### Dataset entries
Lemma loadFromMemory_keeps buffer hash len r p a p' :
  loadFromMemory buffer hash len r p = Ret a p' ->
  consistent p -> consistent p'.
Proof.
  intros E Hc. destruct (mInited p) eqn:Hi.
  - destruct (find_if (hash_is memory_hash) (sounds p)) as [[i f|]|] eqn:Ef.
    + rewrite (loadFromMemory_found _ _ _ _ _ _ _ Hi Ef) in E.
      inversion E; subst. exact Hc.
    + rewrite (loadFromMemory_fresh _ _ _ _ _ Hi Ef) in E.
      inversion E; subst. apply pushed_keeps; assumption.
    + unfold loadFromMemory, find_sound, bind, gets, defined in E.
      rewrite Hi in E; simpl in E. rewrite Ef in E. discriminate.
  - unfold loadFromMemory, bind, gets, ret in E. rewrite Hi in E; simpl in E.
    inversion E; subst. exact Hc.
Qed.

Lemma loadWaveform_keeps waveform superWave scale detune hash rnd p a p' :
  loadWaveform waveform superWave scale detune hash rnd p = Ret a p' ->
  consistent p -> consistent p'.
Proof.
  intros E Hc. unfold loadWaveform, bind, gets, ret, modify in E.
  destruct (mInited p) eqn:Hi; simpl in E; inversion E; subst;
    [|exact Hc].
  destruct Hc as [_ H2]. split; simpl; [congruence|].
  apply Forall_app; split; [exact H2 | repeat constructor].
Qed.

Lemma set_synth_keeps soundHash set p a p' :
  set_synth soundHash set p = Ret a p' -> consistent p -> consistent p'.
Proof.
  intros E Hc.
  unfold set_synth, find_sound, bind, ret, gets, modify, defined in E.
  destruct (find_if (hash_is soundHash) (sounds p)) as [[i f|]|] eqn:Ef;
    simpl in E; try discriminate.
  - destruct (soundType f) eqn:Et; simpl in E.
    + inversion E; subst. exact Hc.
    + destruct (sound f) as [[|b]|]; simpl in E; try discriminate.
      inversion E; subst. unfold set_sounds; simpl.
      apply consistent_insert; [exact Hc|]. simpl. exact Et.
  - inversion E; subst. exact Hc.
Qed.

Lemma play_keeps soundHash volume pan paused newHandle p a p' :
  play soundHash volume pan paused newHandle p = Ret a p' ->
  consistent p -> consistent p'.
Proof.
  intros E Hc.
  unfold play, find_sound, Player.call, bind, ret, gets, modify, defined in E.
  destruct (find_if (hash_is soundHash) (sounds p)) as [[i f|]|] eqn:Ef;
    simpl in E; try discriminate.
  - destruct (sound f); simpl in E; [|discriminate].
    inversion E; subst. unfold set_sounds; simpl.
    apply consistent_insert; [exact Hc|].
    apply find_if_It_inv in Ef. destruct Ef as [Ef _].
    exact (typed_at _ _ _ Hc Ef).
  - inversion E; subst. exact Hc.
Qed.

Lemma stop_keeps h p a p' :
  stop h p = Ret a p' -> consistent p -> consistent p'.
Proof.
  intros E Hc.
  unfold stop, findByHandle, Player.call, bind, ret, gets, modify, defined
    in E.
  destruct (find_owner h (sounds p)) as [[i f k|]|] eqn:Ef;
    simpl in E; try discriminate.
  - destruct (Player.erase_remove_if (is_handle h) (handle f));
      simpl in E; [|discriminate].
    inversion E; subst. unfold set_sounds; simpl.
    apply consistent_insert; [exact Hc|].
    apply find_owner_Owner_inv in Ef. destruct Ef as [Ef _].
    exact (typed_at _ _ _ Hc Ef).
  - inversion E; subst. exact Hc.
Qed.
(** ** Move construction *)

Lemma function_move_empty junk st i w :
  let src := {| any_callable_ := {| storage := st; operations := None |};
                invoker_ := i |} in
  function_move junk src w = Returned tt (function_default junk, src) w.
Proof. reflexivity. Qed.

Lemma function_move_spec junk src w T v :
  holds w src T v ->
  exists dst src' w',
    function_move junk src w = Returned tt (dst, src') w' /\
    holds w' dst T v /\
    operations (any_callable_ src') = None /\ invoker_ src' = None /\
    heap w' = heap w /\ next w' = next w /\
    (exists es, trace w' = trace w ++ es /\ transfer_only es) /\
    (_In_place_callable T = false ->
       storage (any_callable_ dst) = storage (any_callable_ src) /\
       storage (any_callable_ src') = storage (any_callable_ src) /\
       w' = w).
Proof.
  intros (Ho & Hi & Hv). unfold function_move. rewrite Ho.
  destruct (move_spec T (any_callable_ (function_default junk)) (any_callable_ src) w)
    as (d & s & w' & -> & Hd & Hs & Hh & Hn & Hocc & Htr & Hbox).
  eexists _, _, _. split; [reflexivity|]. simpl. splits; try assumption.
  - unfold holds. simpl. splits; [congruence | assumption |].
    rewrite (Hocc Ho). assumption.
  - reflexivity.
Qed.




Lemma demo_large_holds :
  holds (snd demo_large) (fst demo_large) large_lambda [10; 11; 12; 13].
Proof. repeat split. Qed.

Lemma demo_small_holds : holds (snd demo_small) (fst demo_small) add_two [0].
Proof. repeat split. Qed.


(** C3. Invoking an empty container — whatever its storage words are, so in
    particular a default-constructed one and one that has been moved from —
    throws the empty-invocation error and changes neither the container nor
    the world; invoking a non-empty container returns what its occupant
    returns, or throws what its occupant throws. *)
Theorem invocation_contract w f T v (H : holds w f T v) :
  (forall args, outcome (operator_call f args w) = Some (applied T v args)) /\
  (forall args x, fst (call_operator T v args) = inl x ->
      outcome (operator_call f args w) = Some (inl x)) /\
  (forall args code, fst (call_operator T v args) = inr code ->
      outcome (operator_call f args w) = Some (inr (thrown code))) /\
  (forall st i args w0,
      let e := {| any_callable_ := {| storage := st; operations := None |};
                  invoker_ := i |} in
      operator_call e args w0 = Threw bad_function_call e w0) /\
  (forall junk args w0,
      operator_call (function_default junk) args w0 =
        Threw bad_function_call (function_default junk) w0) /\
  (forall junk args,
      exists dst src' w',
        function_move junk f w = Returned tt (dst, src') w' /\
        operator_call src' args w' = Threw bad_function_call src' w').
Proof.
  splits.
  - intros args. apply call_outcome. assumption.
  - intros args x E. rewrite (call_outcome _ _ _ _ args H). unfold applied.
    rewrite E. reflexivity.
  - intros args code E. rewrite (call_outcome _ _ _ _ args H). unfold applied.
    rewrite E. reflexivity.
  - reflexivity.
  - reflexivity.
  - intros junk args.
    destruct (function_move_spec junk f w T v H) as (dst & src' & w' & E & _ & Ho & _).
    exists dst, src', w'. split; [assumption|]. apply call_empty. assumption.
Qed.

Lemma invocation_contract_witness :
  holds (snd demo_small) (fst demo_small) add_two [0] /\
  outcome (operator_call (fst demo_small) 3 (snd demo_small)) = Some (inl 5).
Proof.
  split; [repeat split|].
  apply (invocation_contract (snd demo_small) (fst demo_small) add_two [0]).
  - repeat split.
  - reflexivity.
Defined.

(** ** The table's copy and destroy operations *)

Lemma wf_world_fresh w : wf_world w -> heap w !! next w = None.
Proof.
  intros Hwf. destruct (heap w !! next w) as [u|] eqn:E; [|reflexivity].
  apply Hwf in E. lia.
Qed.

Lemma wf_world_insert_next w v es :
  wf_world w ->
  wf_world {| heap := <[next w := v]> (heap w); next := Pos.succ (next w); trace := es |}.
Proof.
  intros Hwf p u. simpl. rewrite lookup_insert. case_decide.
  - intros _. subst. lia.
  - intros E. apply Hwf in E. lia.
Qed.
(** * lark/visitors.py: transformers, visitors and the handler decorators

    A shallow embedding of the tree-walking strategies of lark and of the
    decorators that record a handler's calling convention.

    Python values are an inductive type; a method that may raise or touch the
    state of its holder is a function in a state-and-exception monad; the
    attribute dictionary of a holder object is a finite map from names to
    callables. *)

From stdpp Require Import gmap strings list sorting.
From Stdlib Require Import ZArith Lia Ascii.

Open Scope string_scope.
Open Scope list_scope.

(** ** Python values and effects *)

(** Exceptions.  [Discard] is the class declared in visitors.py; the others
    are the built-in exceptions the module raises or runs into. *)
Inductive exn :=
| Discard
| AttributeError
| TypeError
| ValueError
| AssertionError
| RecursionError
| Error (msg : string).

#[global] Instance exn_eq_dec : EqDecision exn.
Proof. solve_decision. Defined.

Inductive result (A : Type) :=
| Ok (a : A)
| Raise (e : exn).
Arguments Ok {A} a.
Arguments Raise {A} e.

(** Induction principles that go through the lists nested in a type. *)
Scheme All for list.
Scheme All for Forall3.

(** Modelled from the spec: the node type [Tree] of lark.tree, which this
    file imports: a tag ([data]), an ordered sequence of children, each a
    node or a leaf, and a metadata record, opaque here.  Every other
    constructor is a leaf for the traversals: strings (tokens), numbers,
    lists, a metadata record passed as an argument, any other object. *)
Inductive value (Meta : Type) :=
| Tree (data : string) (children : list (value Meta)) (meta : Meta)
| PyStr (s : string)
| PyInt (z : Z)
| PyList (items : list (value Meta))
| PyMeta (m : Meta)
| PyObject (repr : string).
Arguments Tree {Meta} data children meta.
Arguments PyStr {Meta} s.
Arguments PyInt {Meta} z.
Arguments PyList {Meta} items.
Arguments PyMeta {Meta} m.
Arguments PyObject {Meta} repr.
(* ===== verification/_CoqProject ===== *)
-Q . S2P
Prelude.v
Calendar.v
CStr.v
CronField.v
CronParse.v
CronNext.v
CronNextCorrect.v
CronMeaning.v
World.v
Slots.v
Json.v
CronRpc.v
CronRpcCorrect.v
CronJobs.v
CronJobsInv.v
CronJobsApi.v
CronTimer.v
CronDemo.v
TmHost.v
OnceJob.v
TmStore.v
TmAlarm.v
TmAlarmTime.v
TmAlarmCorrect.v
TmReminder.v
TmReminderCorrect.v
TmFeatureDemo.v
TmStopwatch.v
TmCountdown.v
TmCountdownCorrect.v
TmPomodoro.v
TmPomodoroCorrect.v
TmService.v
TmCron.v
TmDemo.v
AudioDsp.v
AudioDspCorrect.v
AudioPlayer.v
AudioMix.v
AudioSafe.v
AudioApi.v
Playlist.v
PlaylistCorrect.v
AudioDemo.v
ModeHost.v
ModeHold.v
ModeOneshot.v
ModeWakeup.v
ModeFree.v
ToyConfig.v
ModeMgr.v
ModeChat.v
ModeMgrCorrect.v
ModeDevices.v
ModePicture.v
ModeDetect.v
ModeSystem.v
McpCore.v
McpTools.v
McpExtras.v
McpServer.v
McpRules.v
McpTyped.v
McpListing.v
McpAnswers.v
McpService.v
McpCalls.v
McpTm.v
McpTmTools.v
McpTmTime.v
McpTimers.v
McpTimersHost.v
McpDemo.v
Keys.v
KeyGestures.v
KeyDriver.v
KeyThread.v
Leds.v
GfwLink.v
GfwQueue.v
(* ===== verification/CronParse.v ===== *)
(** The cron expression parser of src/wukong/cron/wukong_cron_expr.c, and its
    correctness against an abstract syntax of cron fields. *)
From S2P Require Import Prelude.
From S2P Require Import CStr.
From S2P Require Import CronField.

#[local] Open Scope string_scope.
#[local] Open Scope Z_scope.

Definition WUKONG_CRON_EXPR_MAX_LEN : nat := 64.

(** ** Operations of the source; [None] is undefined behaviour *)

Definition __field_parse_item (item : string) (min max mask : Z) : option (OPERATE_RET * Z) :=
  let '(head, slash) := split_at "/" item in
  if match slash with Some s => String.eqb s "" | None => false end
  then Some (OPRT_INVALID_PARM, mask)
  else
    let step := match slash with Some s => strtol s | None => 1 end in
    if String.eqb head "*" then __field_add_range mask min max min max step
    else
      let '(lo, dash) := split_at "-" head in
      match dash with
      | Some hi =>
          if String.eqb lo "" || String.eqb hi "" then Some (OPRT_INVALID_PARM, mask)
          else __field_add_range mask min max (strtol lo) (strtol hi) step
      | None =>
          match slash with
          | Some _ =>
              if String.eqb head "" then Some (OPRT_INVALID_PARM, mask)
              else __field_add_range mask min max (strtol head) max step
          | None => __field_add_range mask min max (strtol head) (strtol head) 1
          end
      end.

### Brief
Report how many lines above hold the string "slash", giving nothing but the number.

### Expected output
4